[The data]:
(* ===== verification/LegacyHash.v ===== *)
(** SHA-1 and RIPEMD-160 of the node against their reference definitions. *)

From S2P Require Import Prelude MdHash MdProofs Fips180 Sha2Proofs Sha1 Ripemd160.

(** ** Rotations of 32-bit words *)

Abbreviation ROTL := Fips180.Sha1.ROTL.

Lemma ROTL_code x n m : n + m = 32 -> Z.lor (u32 (Z.shiftl x n)) (Z.shiftr x m) = ROTL n x.
Proof. intros H; unfold ROTL; replace (32 - n) with m by lia; done. Qed.

Lemma u32_add_l a b : u32 (u32 a + b) = u32 (a + b).
Proof. apply wrap_add_l. Qed.

Lemma u32_add_r a b : u32 (a + u32 b) = u32 (a + b).
Proof. apply wrap_add_r. Qed.

(** Nested additions modulo [2 ^ 32] *)
Lemma add32_three a b c d :
  wrap 32 (wrap 32 (wrap 32 (a + b) + c) + d) = u32 (a + b + c + d).
Proof. by rewrite (wrap_add_l 32 (a + b) c), (wrap_add_l 32 (a + b + c) d). Qed.

Lemma add32_four a b c d e :
  wrap 32 (wrap 32 (wrap 32 (wrap 32 (a + b) + c) + d) + e) = u32 (a + b + c + d + e).
Proof. rewrite (wrap_add_l 32 (a + b) c), (wrap_add_l 32 (a + b + c) d); apply (wrap_add_l 32). Qed.

(** ** SHA-1 *)

Module Sha1Proofs.

Import Fips180.Sha1.

Definition fname_at (t : nat) : Sha1Code.fname :=
  if (t <? 20)%nat then Sha1Code.F1 else if (t <? 40)%nat then Sha1Code.F2 else if (t <? 60)%nat then Sha1Code.F3 else Sha1Code.F2.

Definition line1_at (t : nat) : Sha1Code.line1 :=
  Sha1Code.Line1 (names 5 t) (fname_at t) (take 3 (drop 1 (names 5 t))) (K t)
    (if (t <? 16)%nat then Sha1Code.V_read t (t * 4)
     else if (t <? 77)%nat then Sha1Code.V_set (t mod 16) ((t + 13) mod 16) ((t + 8) mod 16) ((t + 2) mod 16)
     else Sha1Code.V_use (t mod 16) ((t + 13) mod 16) ((t + 8) mod 16) ((t + 2) mod 16)).

Lemma lines_at : Sha1Code.lines = map line1_at (seq 0 80).
Proof. vm_compute; reflexivity. Qed.

Lemma apply_f_at t b c d : Sha1Code.apply_f (fname_at t) b c d = f t b c d.
Proof.
  unfold fname_at, f; destruct (t <? 20)%nat; [apply Ch_spec|]; destruct (t <? 40)%nat; [done|].
  destruct (t <? 60)%nat; [apply Maj_spec|done].
Qed.

Definition W_rule (t : nat) (W : list Z) : Z :=
  ROTL 1 (Z.lxor (Z.lxor (Z.lxor (W !!! (t - 16)%nat) (W !!! (t - 3)%nat)) (W !!! (t - 8)%nat)) (W !!! (t - 14)%nat)).

Lemma sha1_W_grow block : W block = grow W_rule (map (M block) (seq 0 16)) 16 80.
Proof.
  unfold W, grow; apply for_range_ext; [lia|]; intros t l Ht; unfold W_rule; do 3 f_equal.
  by rewrite Z.lxor_comm, !Z.lxor_assoc.
Qed.

Lemma sha1_W_low block t : (t < 16)%nat -> W block !!! t = M block t.
Proof.
  intros Ht; rewrite sha1_W_grow, grow_init by (rewrite ?length_map, ?length_seq; lia).
  rewrite (lookup_map _ _) by (rewrite length_seq; lia); f_equal; rewrite lookup_total_seq_lt by lia; lia.
Qed.

Lemma sha1_W_high block t : (16 <= t < 80)%nat -> W block !!! t =
  ROTL 1 (Z.lxor (Z.lxor (Z.lxor (W block !!! (t - 16)%nat) (W block !!! (t - 3)%nat)) (W block !!! (t - 8)%nat)) (W block !!! (t - 14)%nat)).
Proof.
  intros Ht; rewrite sha1_W_grow, grow_next by (rewrite ?length_map, ?length_seq; lia).
  unfold W_rule; rewrite !lookup_total_take_lt by lia; done.
Qed.

Lemma sha1_step_eq t w a b c d e :
  step t w [a; b; c; d; e] = [u32 (e + (ROTL 5 a + f t b c d + K t + w)); a; ROTL 30 b; c; d].
Proof. unfold step, add; cbn [lookup_total list_lookup_total]; rewrite add32_four; do 2 f_equal; lia. Qed.

(** The registers before round [t] are the variables of the standard, rotated. *)
Lemma sha1_Round_step t w v : length v = 5%nat ->
  let s := rotated 5 t v in let fa := take 3 (drop 1 (names 5 t)) in
  Sha1Code.Round (names 5 t) (f t (s !!! (fa !!! 0%nat)) (s !!! (fa !!! 1%nat)) (s !!! (fa !!! 2%nat))) (K t) w s =
  rotated 5 (t + 1) (step t w v).
Proof.
  intros Hv s fa; unfold s, fa; rewrite (names_mod 5 t), (rotated_mod 5 t), (rotated_mod_S 5 t) by lia.
  pose proof (Nat.mod_upper_bound t 5 ltac:(lia)) as Hr; revert Hr; generalize (t mod 5)%nat; intros r Hr.
  do 5 (destruct v as [|? v]; [discriminate|]); destruct v; [|discriminate].
  rewrite sha1_step_eq; generalize (K t), (f t); intros k ft.
  cbv zeta; unfold Sha1Code.Round; rewrite !(ROTL_code _ 5 27), !(ROTL_code _ 30 2) by done.
  do 5 (destruct r as [|r]; [reflexivity|]); lia.
Qed.

(** The word computed from the array, and the array afterwards. *)
Lemma sha1_line_word block t w s : (t < 80)%nat -> ring (fun t => W block !!! t) 77 t w ->
  exists w', Sha1Code.exec_line block (s, w) (line1_at t) =
    (let fa := take 3 (drop 1 (names 5 t)) in
     Sha1Code.Round (names 5 t) (f t (s !!! (fa !!! 0%nat)) (s !!! (fa !!! 1%nat)) (s !!! (fa !!! 2%nat))) (K t) (W block !!! t) s, w') /\
    ring (fun t => W block !!! t) 77 (t + 1) w'.
Proof.
  intros Ht Hw; unfold Sha1Code.exec_line, line1_at; cbn [Sha1Code.vx Sha1Code.regs1 Sha1Code.fn1 Sha1Code.fargs1 Sha1Code.k_1]; cbv zeta.
  rewrite apply_f_at; destruct (Nat.ltb_spec t 16) as [Hlow|Hhigh].
  - exists (<[(t mod 16)%nat := W block !!! t]> w); split; [|by apply (ring_store (fun t => W block !!! t))].
    rewrite sha1_W_low, Nat.mod_small by done; done.
  - pose proof (ring_load (fun t => W block !!! t) 77 t w 16 ltac:(lia) ltac:(lia) ltac:(lia) Hw) as E16.
    pose proof (ring_load (fun t => W block !!! t) 77 t w 3 ltac:(lia) ltac:(lia) ltac:(lia) Hw) as E3.
    pose proof (ring_load (fun t => W block !!! t) 77 t w 8 ltac:(lia) ltac:(lia) ltac:(lia) Hw) as E8.
    pose proof (ring_load (fun t => W block !!! t) 77 t w 14 ltac:(lia) ltac:(lia) ltac:(lia) Hw) as E14.
    rewrite Nat.add_0_r in E16; cbn [Nat.sub] in E3, E8, E14; cbv beta in E16, E3, E8, E14.
    assert (EW := sha1_W_high block t ltac:(lia)).
    destruct (Nat.ltb_spec t 77) as [Hst|Hlast]; unfold Sha1Code.left; rewrite !(ROTL_code _ 1 31) by done; rewrite E16, E3, E8, E14, <- EW.
    + exists (<[(t mod 16)%nat := W block !!! t]> w); split; [done|by apply (ring_store (fun t => W block !!! t))].
    + exists w; split; [done|by apply ring_skip].
Qed.

#[local] Opaque W step Sha1Code.exec_line.

Lemma sha1_Transform_compress s block : length s = 5%nat -> Sha1Code.Transform s block = compress s block.
Proof.
  intros Hs; unfold Sha1Code.Transform, compress; rewrite lines_at, fold_left_map_seq.
  set (v := for_range 0 80 _ s); assert (H : let st := for_range 0 80 (fun t st => Sha1Code.exec_line block st (line1_at t)) (s, replicate 16 0) in
    st.1 = rotated 5 80 v /\ length v = 5%nat).
  { apply (for_range_sim (fun t (st : list Z * list Z) v => ring (fun t => W block !!! t) 77 t st.2 /\ st.1 = rotated 5 t v /\ length v = 5%nat)); [lia| |].
    - split_and!; [by apply ring_start| |done].
      cbn [fst]; do 5 (destruct s as [|? s]; [discriminate|]); destruct s; [done|discriminate].
    - intros t [r w] u Ht (Hw & Hr & Hu); cbn [fst snd] in *; subst r.
      destruct (sha1_line_word block t w (rotated 5 t u) ltac:(lia) Hw) as (w' & E & Hw').
      rewrite E; cbn [fst snd]; split_and!; [done|by apply sha1_Round_step|done]. }
  destruct (for_range 0 80 _ (s, _)) as [r w]; cbn [fst] in H; destruct H as [-> Hv].
  do 5 (destruct v as [|? v]; [discriminate|]); destruct v; [|discriminate].
  apply map_ext; intros i; unfold add; rewrite Z.add_comm; done.
Qed.

Lemma sha1_compress_length s block : length (compress s block) = 5%nat.
Proof. done. Qed.

End Sha1Proofs.
(** ** RIPEMD-160 *)

Module RipemdProofs.

Import Fips180.Ripemd160.

Definition name1 (j : nat) : Ripemd.rname :=
  match (j / 16)%nat with 0%nat => Ripemd.R11 | 1%nat => Ripemd.R21 | 2%nat => Ripemd.R31 | 3%nat => Ripemd.R41 | _ => Ripemd.R51 end.
Definition name2 (j : nat) : Ripemd.rname :=
  match (j / 16)%nat with 0%nat => Ripemd.R12 | 1%nat => Ripemd.R22 | 2%nat => Ripemd.R32 | 3%nat => Ripemd.R42 | _ => Ripemd.R52 end.

Definition calls_at (j : nat) : list Ripemd.rcall :=
  [Ripemd.Call1 (name1 j) (names 5 j) (r j) (s j); Ripemd.Call2 (name2 j) (names 5 j) (r' j) (s' j)].

Lemma calls_all : Ripemd.calls = concat (map calls_at (seq 0 80)).
Proof. vm_compute; reflexivity. Qed.

Lemma rdef1 j : (j < 80)%nat -> Ripemd.rdef (name1 j) = (f j, K j).
Proof.
  intros Hj; assert (Hq : (j / 16 < 5)%nat) by (apply Nat.Div0.div_lt_upper_bound; lia).
  unfold name1, f, K; revert Hq; generalize (j / 16)%nat; intros q Hq.
  do 5 (destruct q as [|q]; [apply (f_equal2 pair); [reflexivity|vm_compute; reflexivity]|]); lia.
Qed.

Lemma rdef2 j : (j < 80)%nat -> Ripemd.rdef (name2 j) = (f (79 - j), K' j).
Proof.
  intros Hj; assert (Hq : (j / 16 < 5)%nat) by (apply Nat.Div0.div_lt_upper_bound; lia).
  assert (E : ((79 - j) / 16 = 4 - j / 16)%nat).
  { pose proof (Nat.div_mod j 16 ltac:(lia)); pose proof (Nat.mod_upper_bound j 16 ltac:(lia)).
    symmetry; apply (Nat.div_unique _ _ _ (15 - j mod 16)); lia. }
  unfold name2, f, K'; rewrite E; revert Hq; generalize (j / 16)%nat; intros q Hq.
  do 5 (destruct q as [|q]; [apply (f_equal2 pair); [reflexivity|vm_compute; reflexivity]|]); lia.
Qed.

Lemma ripemd_step_eq fx k x rot a b c d e :
  step fx k x rot [a; b; c; d; e] = [e; u32 (Ripemd.rol (u32 (a + fx b c d + x + k)) rot + e); b; Ripemd.rol c 10; d].
Proof. unfold step, add; cbn [lookup_total list_lookup_total]; by rewrite add32_three. Qed.

(** One line on registers that hold the variables of the reference, rotated. *)
Lemma R_step n fx k j x rot v : Ripemd.rdef n = (fx, k) -> length v = 5%nat ->
  Ripemd.R n (names 5 j) x rot (rotated 5 j v) = rotated 5 (j + 1) (step fx k x rot v).
Proof.
  intros Hn Hv; unfold Ripemd.R; rewrite Hn, (names_mod 5 j), (rotated_mod 5 j), (rotated_mod_S 5 j) by lia.
  pose proof (Nat.mod_upper_bound j 5 ltac:(lia)) as Hr; revert Hr; generalize (j mod 5)%nat; intros q Hr.
  do 5 (destruct v as [|? v]; [discriminate|]); destruct v; [|discriminate].
  rewrite ripemd_step_eq; unfold Ripemd.Round; do 5 (destruct q as [|q]; [reflexivity|]); lia.
Qed.

Lemma fold_left_concat {A B} (g : B -> A -> B) (l : list (list A)) x :
  fold_left g (concat l) x = fold_left (fun x l => fold_left g l x) l x.
Proof. revert x; induction l as [|a l IH]; intros x; cbn [concat fold_left]; [done|]; rewrite fold_left_app; apply IH. Qed.

Lemma ripemd_word_index j : (j < 80)%nat -> (r j < 16)%nat /\ (r' j < 16)%nat.
Proof.
  intros Hj; assert (H : forallb (fun j => (r j <? 16)%nat && (r' j <? 16)%nat) (seq 0 80) = true) by (vm_compute; reflexivity).
  rewrite forallb_forall in H; specialize (H j ltac:(apply in_seq; lia)); apply andb_true_iff in H as [H1 H2].
  apply Nat.ltb_lt in H1, H2; done.
Qed.

Lemma words_at block i : (i < 16)%nat -> map (fun i => le_word (read_at (i * 4) 4 block)) (seq 0 16) !!! i = X block i.
Proof. intros Hi; rewrite (lookup_map _ _) by (rewrite length_seq; lia); rewrite lookup_total_seq_lt by lia; done. Qed.

#[local] Opaque step.

Lemma ripemd_Transform_compress h block : length h = 5%nat -> Ripemd.Transform h block = compress h block.
Proof.
  intros Hh; unfold Ripemd.Transform, compress; rewrite calls_all, fold_left_concat, fold_left_map_seq.
  set (v := for_range 0 80 (fun j => step (f j) _ _ _) h); set (v' := for_range 0 80 (fun j => step (f (79 - j)) _ _ _) h).
  set (w := map (fun i => le_word _) _).
  assert (H : for_range 0 80 (fun j st => fold_left (Ripemd.exec_call w) (calls_at j) st) (h, h) = (v, v') /\ length v = 5%nat /\ length v' = 5%nat).
  { assert (H : forall n, (n <= 80)%nat ->
      for_range 0 n (fun j st => fold_left (Ripemd.exec_call w) (calls_at j) st) (h, h) =
        (rotated 5 n (for_range 0 n (fun j => step (f j) (K j) (X block (r j)) (s j)) h),
         rotated 5 n (for_range 0 n (fun j => step (f (79 - j)) (K' j) (X block (r' j)) (s' j)) h)) /\
      length (for_range 0 n (fun j => step (f j) (K j) (X block (r j)) (s j)) h) = 5%nat /\
      length (for_range 0 n (fun j => step (f (79 - j)) (K' j) (X block (r' j)) (s' j)) h) = 5%nat).
    { induction n as [|n IH]; intros Hn.
      - rewrite !for_range_empty; split; [|done].
        do 5 (destruct h as [|? h]; [discriminate|]); destruct h; [done|discriminate].
      - destruct (IH ltac:(lia)) as (E & H1 & H2); replace (S n) with (n + 1)%nat by lia; rewrite !for_range_S, E by lia.
        destruct (ripemd_word_index n ltac:(lia)) as [Hr Hr']; cbn [fold_left calls_at Ripemd.exec_call].
        unfold w; rewrite !words_at by done; rewrite (R_step _ _ _ _ _ _ _ (rdef1 n ltac:(lia))), (R_step _ _ _ _ _ _ _ (rdef2 n ltac:(lia))) by done.
        done. }
    destruct (H 80%nat ltac:(lia)) as (E & H1 & H2); fold v in E, H1; fold v' in E, H2; rewrite E; split; [|done].
    clearbody v v'; do 5 (destruct v as [|? v]; [discriminate|]); destruct v; [|discriminate].
    do 5 (destruct v' as [|? v']; [discriminate|]); destruct v'; [done|discriminate]. }
  destruct H as (E & _ & _); rewrite E; unfold add; cbn [map seq Nat.add]; rewrite !wrap_add_l; done.
Qed.

Lemma ripemd_compress_length h block : length (compress h block) = 5%nat.
Proof. done. Qed.

End RipemdProofs.

(** ** The classes *)

Lemma digest5_be (s : list Z) : length s = 5%nat -> concat (map (fun i => be_bytes 4 (s !!! i)) (seq 0 5)) = concat (map (be_bytes 4) s).
Proof. intros Hs; do 5 (destruct s as [|? s]; [discriminate|]); destruct s; [done|discriminate]. Qed.

Lemma digest5_le (s : list Z) : length s = 5%nat -> concat (map (fun i => le_bytes 4 (s !!! i)) (seq 0 5)) = concat (map (le_bytes 4) s).
Proof. intros Hs; do 5 (destruct s as [|? s]; [discriminate|]); destruct s; [done|discriminate]. Qed.

#[local] Opaque Sha1Code.Transform Ripemd.Transform Fips180.Sha1.compress Fips180.Ripemd160.compress.

#[export] Instance CSHA1_laws : MdLaws CSHA1 8 20.
Proof.
  split; [cbn; lia|by exists (2 ^ 58)|intros; apply length_be_bytes| |cbn; lia|reflexivity| |cbn; lia].
  - intros n; cbn [sizedesc CSHA1]; by rewrite !size_field, size_field_wrap.
  - intros m; unfold md_hash; cbn [md_digest CSHA1 seq map concat]; rewrite !length_app, !length_be_bytes; done.
Qed.

#[export] Instance CRIPEMD160_laws : MdLaws CRIPEMD160 8 20.
Proof.
  split; [cbn; lia|by exists (2 ^ 58)|intros; apply length_le_bytes| |cbn; lia|reflexivity| |cbn; lia].
  - intros n; cbn [sizedesc CRIPEMD160]; by rewrite !le_size_field, le_size_field_wrap.
  - intros m; unfold md_hash; cbn [md_digest CRIPEMD160 seq map concat]; rewrite !length_app, !length_le_bytes; done.
Qed.

Lemma sha1_hash msg : md_hash (M := CSHA1) msg = Fips180.Sha1.hash msg.
Proof.
  apply (md_hash_reference CSHA1 5 Fips180.Sha1.H0 Fips180.Sha1.compress (fun H => concat (map (be_bytes 4) H)));
    [done|done|intros; by apply Sha1Proofs.sha1_Transform_compress|intros; apply Sha1Proofs.sha1_compress_length|intros; by apply digest5_be|].
  rewrite (md_padded_eq (M := CSHA1)); unfold Fips180.pad; do 3 f_equal; cbn [sizedesc CSHA1]; rewrite size_field; done.
Qed.

Lemma ripemd160_hash msg : md_hash (M := CRIPEMD160) msg = Fips180.Ripemd160.hash msg.
Proof.
  apply (md_hash_reference CRIPEMD160 5 Fips180.Ripemd160.H0 Fips180.Ripemd160.compress (fun H => concat (map (le_bytes 4) H)));
    [done|done|intros; by apply RipemdProofs.ripemd_Transform_compress|intros; apply RipemdProofs.ripemd_compress_length|intros; by apply digest5_le|].
  rewrite (md_padded_eq (M := CRIPEMD160)); unfold Fips180.Ripemd160.pad; do 3 f_equal; cbn [sizedesc CRIPEMD160]; rewrite le_size_field; done.
Qed.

[What you should do]: Please copy exactly the lines from the first line of the records above through the line containing "Lemma add32_four a", including both, and nothing more.

[Response]:
(* ===== verification/LegacyHash.v ===== *)
(** SHA-1 and RIPEMD-160 of the node against their reference definitions. *)

From S2P Require Import Prelude MdHash MdProofs Fips180 Sha2Proofs Sha1 Ripemd160.

(** ** Rotations of 32-bit words *)

Abbreviation ROTL := Fips180.Sha1.ROTL.

Lemma ROTL_code x n m : n + m = 32 -> Z.lor (u32 (Z.shiftl x n)) (Z.shiftr x m) = ROTL n x.
Proof. intros H; unfold ROTL; replace (32 - n) with m by lia; done. Qed.

Lemma u32_add_l a b : u32 (u32 a + b) = u32 (a + b).
Proof. apply wrap_add_l. Qed.

Lemma u32_add_r a b : u32 (a + u32 b) = u32 (a + b).
Proof. apply wrap_add_r. Qed.

(** Nested additions modulo [2 ^ 32] *)
Lemma add32_three a b c d :
  wrap 32 (wrap 32 (wrap 32 (a + b) + c) + d) = u32 (a + b + c + d).
Proof. by rewrite (wrap_add_l 32 (a + b) c), (wrap_add_l 32 (a + b + c) d). Qed.

Lemma add32_four a b c d e :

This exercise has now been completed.